> [ASSIGNMENT]: Take the entries below and print only the lines from the one with "rewrite Hcand in Hp." through the one with "assert (bc = nc) as -> by congruence.", exactly as they stand, both ends included.

[[ DATA UNDER STUDY open ]]

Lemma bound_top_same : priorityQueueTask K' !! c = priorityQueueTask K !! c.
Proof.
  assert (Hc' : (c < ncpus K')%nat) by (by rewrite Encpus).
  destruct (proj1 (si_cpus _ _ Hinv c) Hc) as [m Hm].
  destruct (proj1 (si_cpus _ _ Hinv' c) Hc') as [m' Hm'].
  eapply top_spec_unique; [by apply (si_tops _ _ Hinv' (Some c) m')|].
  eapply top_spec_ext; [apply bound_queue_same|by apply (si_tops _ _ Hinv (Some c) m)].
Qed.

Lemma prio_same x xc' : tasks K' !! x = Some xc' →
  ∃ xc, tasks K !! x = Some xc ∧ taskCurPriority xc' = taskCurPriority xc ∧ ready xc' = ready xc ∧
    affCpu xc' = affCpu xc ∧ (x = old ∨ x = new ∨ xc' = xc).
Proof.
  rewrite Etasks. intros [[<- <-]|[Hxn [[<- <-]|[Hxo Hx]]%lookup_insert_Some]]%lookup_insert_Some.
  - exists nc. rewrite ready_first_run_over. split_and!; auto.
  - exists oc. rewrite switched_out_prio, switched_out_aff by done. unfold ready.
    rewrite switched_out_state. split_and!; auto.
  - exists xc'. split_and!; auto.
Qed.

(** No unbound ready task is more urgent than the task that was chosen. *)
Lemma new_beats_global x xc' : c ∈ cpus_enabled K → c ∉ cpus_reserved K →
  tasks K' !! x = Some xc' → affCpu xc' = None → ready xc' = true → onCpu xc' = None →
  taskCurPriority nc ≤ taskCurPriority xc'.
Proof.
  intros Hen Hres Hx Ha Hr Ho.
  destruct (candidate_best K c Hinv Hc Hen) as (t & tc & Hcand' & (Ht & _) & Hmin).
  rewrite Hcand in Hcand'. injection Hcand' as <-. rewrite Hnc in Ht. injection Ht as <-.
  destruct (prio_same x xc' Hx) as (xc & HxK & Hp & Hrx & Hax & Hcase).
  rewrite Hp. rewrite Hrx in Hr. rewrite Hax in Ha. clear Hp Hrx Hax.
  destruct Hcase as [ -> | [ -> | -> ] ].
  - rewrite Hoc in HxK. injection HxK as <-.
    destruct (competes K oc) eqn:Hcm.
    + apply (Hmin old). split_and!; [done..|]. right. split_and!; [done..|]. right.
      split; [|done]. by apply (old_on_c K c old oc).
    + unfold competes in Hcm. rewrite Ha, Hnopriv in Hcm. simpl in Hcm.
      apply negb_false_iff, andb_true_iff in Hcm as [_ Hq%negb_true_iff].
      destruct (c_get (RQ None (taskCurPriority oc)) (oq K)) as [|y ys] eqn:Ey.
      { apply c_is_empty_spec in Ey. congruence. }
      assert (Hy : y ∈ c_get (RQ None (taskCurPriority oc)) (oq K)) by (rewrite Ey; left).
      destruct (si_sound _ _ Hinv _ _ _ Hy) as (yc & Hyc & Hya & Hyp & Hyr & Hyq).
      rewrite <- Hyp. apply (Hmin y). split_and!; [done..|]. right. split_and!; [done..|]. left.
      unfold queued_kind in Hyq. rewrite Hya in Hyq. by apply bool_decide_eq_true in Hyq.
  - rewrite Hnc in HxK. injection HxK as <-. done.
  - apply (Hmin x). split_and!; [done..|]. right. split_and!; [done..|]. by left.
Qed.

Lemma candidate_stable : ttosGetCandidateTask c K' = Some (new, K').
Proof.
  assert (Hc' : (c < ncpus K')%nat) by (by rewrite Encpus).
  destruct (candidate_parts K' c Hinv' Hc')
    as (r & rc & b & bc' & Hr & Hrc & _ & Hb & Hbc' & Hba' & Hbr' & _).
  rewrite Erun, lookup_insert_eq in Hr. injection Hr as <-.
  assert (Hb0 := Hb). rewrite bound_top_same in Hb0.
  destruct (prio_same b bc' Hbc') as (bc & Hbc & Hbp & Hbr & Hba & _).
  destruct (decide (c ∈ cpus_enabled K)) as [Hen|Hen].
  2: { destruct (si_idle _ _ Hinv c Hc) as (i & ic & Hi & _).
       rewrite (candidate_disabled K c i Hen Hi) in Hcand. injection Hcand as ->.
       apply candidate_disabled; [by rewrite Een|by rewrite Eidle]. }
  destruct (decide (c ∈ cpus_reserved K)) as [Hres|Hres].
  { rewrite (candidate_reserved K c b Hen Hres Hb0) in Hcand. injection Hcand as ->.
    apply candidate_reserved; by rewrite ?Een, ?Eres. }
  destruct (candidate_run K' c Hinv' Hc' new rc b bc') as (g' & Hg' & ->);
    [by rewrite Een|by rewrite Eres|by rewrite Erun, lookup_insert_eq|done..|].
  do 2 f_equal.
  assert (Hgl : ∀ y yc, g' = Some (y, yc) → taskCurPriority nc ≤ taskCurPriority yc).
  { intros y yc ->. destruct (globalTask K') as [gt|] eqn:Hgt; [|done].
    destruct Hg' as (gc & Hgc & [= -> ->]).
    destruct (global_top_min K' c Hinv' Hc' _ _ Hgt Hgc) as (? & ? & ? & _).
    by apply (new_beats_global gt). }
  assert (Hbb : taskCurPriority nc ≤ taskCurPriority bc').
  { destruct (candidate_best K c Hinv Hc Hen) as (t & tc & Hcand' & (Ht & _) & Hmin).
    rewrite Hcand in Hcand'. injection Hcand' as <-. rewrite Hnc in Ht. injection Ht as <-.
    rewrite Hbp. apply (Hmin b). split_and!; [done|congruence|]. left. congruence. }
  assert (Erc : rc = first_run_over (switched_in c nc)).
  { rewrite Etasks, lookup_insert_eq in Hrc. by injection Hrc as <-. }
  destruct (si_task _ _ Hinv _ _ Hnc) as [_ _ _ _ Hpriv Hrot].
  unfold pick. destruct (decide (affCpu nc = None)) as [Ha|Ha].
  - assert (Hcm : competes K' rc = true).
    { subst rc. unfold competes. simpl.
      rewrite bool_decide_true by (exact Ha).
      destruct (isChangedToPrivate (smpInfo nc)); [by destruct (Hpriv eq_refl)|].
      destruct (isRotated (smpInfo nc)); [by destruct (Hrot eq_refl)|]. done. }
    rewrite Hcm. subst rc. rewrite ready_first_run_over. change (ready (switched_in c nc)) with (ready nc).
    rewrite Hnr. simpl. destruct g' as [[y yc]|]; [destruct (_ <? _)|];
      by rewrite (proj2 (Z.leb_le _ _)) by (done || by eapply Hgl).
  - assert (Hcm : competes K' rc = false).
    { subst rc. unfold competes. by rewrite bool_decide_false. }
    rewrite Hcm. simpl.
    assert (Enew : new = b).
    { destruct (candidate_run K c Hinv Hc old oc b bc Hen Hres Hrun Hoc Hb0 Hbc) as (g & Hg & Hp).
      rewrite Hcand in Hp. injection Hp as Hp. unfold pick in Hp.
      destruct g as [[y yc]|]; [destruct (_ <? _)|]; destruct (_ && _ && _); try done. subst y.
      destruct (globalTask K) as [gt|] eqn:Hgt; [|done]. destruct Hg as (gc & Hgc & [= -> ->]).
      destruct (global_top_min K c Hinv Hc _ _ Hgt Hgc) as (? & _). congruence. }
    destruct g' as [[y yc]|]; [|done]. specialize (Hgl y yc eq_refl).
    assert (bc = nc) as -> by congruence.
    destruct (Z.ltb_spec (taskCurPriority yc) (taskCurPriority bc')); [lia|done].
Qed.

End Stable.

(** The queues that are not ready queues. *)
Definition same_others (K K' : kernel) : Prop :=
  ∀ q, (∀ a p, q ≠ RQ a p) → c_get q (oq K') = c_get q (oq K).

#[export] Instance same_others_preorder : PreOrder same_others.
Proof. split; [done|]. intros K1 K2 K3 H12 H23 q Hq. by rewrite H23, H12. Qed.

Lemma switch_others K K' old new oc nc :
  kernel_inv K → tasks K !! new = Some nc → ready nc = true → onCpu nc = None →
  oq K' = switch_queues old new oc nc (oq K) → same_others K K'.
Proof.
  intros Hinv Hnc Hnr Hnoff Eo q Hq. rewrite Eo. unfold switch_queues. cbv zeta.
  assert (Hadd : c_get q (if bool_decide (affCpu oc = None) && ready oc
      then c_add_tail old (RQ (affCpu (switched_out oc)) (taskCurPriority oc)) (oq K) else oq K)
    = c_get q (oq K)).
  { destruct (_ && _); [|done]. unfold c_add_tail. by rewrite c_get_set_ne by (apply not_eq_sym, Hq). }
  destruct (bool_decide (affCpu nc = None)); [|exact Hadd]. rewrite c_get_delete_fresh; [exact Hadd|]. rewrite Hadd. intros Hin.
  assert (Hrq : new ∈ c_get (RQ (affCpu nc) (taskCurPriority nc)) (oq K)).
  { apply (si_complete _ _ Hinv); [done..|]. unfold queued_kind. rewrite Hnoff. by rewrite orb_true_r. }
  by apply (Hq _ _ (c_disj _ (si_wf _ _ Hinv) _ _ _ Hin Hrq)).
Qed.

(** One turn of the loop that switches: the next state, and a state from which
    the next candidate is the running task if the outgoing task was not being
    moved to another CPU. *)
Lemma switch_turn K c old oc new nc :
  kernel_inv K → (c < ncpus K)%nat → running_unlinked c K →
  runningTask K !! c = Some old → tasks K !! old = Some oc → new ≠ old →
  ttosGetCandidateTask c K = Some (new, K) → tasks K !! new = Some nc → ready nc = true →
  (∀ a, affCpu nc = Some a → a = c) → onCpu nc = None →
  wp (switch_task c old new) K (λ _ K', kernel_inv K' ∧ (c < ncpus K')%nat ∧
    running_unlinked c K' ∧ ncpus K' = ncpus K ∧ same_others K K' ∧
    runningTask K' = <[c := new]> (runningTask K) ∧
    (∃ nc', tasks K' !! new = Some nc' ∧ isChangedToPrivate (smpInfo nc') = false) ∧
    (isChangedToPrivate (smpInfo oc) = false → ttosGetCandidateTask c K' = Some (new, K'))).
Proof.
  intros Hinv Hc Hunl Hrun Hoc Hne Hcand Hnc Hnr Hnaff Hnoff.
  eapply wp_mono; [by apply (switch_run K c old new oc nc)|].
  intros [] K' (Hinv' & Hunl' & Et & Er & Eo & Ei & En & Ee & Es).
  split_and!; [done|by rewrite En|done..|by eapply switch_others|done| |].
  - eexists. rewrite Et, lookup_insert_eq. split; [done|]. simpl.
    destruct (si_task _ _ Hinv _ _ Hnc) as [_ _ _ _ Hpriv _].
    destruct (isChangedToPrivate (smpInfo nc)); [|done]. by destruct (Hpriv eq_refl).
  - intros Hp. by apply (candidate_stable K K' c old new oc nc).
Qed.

[[ DATA UNDER STUDY closed ]]

> [ANSWER FOR THE TASK]:
      rewrite Hcand in Hp. injection Hp as Hp. unfold pick in Hp.
      destruct g as [[y yc]|]; [destruct (_ <? _)|]; destruct (_ && _ && _); try done. subst y.
      destruct (globalTask K) as [gt|] eqn:Hgt; [|done]. destruct Hg as (gc & Hgc & [= -> ->]).
      destruct (global_top_min K c Hinv Hc _ _ Hgt Hgc) as (? & _). congruence. }
    destruct g' as [[y yc]|]; [|done]. specialize (Hgl y yc eq_refl).
    assert (bc = nc) as -> by congruence.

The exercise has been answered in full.